▶ [THE PROBLEM]:
Only one span of the listing below should come back. It runs from the line with "rewrite Hbefore. rsimpl." through the line with "[by apply Hu|done].", and each of its lines must be reproduced exactly.

╭─ RECORDS PROVIDED

(* ===== verification/EdgeSolverTheorems.v ===== *)
(** * Proofs of the edge-sensitive solver

    The loop's invariant: a visited node that is not queued holds what its
    upstream edges hand it and what its transfer made of it; the downstream
    edges of every visited node carry what the edge transfer makes of the facts
    the node holds; nodes never visited and their edges still hold bottom. *)

From S2P Require Import Prelude Words Liveness Ids View EdgeViews Chains Runs Store StoreInv StoreSpec StoreView History Samples Traverse Bits Worklist Solver SolverTheorems EdgeSolver.

Section Visit.
Context {G D : Type} {HG : GraphView G} {HE : EdgeView G D} (g : G) (s : eshape D).
Context (HV : EdgeViews g s) {F E : Type} `{EqDecision F} (p : TryEdgeProblem G D F E).

Notation dir := (te_direction p).
Notation d := (traversal (te_direction p)).
Notation bot := (te_bottom p g).
Notation sh := (es_shape s).

(** The fact a node receives over its upstream edges, behind its boundary. *)
Definition ereceived (ef : Id → F) (n : Id) : E + F :=
  match te_boundary p g n with
  | inl e => inl e
  | inr b =>
      match gather (te_meet p g n) b (ef <$> es_adj s (against d) n) with
      | inl e => inl e
      | inr m => inr (default bot m)
      end
  end.
(** A solution of the equations holds everything that is live. *)
Lemma live_transfer X v b i :
  (∀ b e r, b ∈ es_nodes s → e ∈ es_adj s Outgoing b → es_ref s e = Some r → er_target r ∈ es_nodes s) →
  (∀ b, b ∈ es_nodes s → X (index b) = transfer X b) → b ∈ es_nodes s → live_at v b i → v ∈ before_point X b i.
Proof.
  intros Hclosed HX Hb Hlive. revert Hb. assert (Hin : ∀ c e r, c ∈ es_nodes s → e ∈ es_adj s Outgoing c → es_ref s e = Some r →
    (er_target r ∈ es_nodes s → v ∈ before_point X (er_target r) 0) → v ∈ X (index (er_target r))).
  { intros c e r Hc He Hr Hv. specialize (Hclosed c e r Hc He Hr). rewrite HX by done. rewrite <-before_point_0. by apply Hv. }
  induction Hlive as [b i x Hx Hv|b i x Hx Hv _ IH|b i x e r Hx Hm He Hr Hu _ IH|b e r He Hr Hk _ IH|b Hv]; intros Hb; unfold before_point.
  - rewrite (drop_at b i x Hx). cbn [exposed]. apply (elem_of_list_to_set (C := gset Var)) in Hv. set_solver.
  - specialize (IH Hb). unfold before_point in IH. rewrite (drop_at b i x Hx). cbn [exposed written early existsb]. rewrite <-(elem_of_list_to_set (C := gset Var)) in Hv.
    destruct (may_unwind x); cbn [orb]; [|destruct (existsb may_unwind _); set_solver]. destruct (existsb may_unwind _); set_solver.
  - rewrite (drop_at b i x Hx). cbn [existsb early]. rewrite Hm. cbn [orb]. apply elem_of_union. right. apply elem_of_difference. split; [|set_solver].
    apply elem_of_gathered. exists e, r. split_and!; [done|done| |by eapply Hin]. unfold unwinds. rewrite Hu. cbn. apply existsb_exists. exists x. split; [|done].
    apply list_elem_of_In. by eapply list_elem_of_lookup_2.
  - rewrite drop_all. cbn. assert (v ∈ leaving X b); [|set_solver]. apply elem_of_gathered. exists e, r. split_and!; [done|done|by rewrite Hk|by eapply Hin].
  - rewrite drop_all. cbn. apply (elem_of_list_to_set (C := gset Var)) in Hv. set_solver.
Qed.
End Paths.

(** ** The worklist *)

Section Solve.
Context {G I D Var : Type} {HG : GraphView G} {HR : RootedView G} {HE : EdgeView G D} {HK : KindedEdge D} {HC : CfgView G I D}.
Context `{Countable Var} {HI : InstrInfo I Var}.
Context (g : G) (s : eshape D) (HV : EdgeViews g s) (code : Id → list I) (seed : Id → list Var) (u : list Var) (has_unwind : bool).
Notation nodes := (es_nodes s).
Notation bound := (es_node_bound s).
Context (rows : BlockRows) (Hrows : rows_ok nodes bound code seed u has_unwind rows nodes).
Context (Hkinds : has_unwind = false → ∀ e r, e ∈ es_ids s → es_ref s e = Some r → is_unwind_edge r = false).
Implicit Types (X O : nat → gset Var).

Lemma node_bound_lt b : b ∈ nodes → index b < bound.
Proof using HV. apply (eo_node_bound _ (ew_ok (EdgeViews := HV))). Qed.

Lemma edge_out b e : b ∈ nodes → e ∈ es_adj s Outgoing b → ∃ r, es_ref s e = Some r ∧ ev_edge g e = Ok r ∧ er_target r ∈ nodes ∧ e ∈ es_ids s ∧ er_source r = b.
Proof using HV.
  intros Hb He. pose proof (ew_ok (EdgeViews := HV)) as Hok. apply (eo_adj _ Hok Outgoing b e Hb) in He as (He & r & Hr & Hnear).
  destruct (eo_ref _ Hok e He) as (r' & Hr' & _ & Hends). assert (r' = r) as -> by congruence. exists r. split_and!; [done|by apply (ew_edge (EdgeViews := HV))|apply (Hends Incoming)|done|done].
Qed.

Lemma row_of buf X b : buffer u bound buf X → b ∈ nodes → ∃ r, slice (br_words rows) buf (index b) = Ok r ∧ holds u r (X (index b)) ∧
  ∀ p, p < words_of u → vget buf (index b * br_words rows + p) = vget r p.
Proof using HV Hrows. intros Hb Hin. rewrite (ro_words _ _ _ _ _ _ _ _ Hrows). apply (buffer_row u bound); [done|by apply node_bound_lt]. Qed.

Lemma flow_back_holds live X b : buffer u bound live X → b ∈ nodes →
  ∀ es out uo A B, (∀ e, e ∈ es → e ∈ es_adj s Outgoing b) → holds u out A → (has_unwind = true → holds u uo B) →
  ∃ out' uo', rfold (flow_back g rows has_unwind (index b) live) (out, uo) es = Ok (out', uo') ∧
    holds u out' (A ∪ gathered s (λ r, negb (unwinds code b r)) X es) ∧ (has_unwind = true → holds u uo' (B ∪ gathered s (unwinds code b) X es)).
Proof using HV Hrows Hkinds.
  intros Hlive Hb es. induction es as [|e es IH]; intros out uo A B Hes Ho Hu; cbn [rfold].
  { exists out, uo. replace (A ∪ gathered s (λ r, negb (unwinds code b r)) X []) with A by (unfold gathered; cbn; set_solver).
    replace (B ∪ gathered s (unwinds code b) X []) with B by (unfold gathered; cbn; set_solver). done. }
  destruct (edge_out b e Hb) as (r & Hr & He & Ht & Hid & _); [apply Hes; by left|]. unfold flow_back at 2. rewrite He. rsimpl.
  assert (Hbefore : (if has_unwind then throws ← vget (br_unwinding rows) (index b); mret (throws && is_unwind_edge r) else mret false) = Ok (unwinds code b r)).
  { destruct has_unwind eqn:Hh.
    - destruct (ro_flags _ _ _ _ _ _ _ _ Hrows eq_refl) as [_ Hf]. rewrite (vget_eq _ _ _ (Hf b Hb)). rsimpl. rewrite bool_decide_true by done.
      cbn. unfold unwinds. by rewrite andb_comm.
    - unfold unwinds. by rewrite (Hkinds eq_refl e r Hid Hr). }
  rewrite Hbefore. rsimpl. destruct (row_of live X (er_target r) Hlive Ht) as (from & -> & Hfrom & _). rsimpl.
  destruct (unwinds code b r) eqn:Hk.
  - destruct (IH out (or_into uo from) A (B ∪ X (index (er_target r)))) as (out' & uo' & -> & H1 & H2); [intros x Hx; apply Hes; by right|done| |].
    + intros Hh. apply or_holds; [by apply Hu|done].
    + exists out', uo'. split; [done|]. rewrite !(gathered_cons s _ X e es r Hr), Hk. cbn [negb].
      rewrite (left_id_L ∅ (∪)), (assoc_L (∪)). done.
  - destruct (IH (or_into out from) uo (A ∪ X (index (er_target r))) B) as (out' & uo' & -> & H1 & H2); [intros x Hx; apply Hes; by right|by apply or_holds|done|].
    exists out', uo'. split; [done|]. rewrite !(gathered_cons s _ X e es r Hr), Hk. cbn [negb].
    rewrite (left_id_L ∅ (∪)), (assoc_L (∪)). done.
Qed.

╰─

▶ [TASK SOLUTION]:
  rewrite Hbefore. rsimpl. destruct (row_of live X (er_target r) Hlive Ht) as (from & -> & Hfrom & _). rsimpl.
  destruct (unwinds code b r) eqn:Hk.
  - destruct (IH out (or_into uo from) A (B ∪ X (index (er_target r)))) as (out' & uo' & -> & H1 & H2); [intros x Hx; apply Hes; by right|done| |].
    + intros Hh. apply or_holds; [by apply Hu|done].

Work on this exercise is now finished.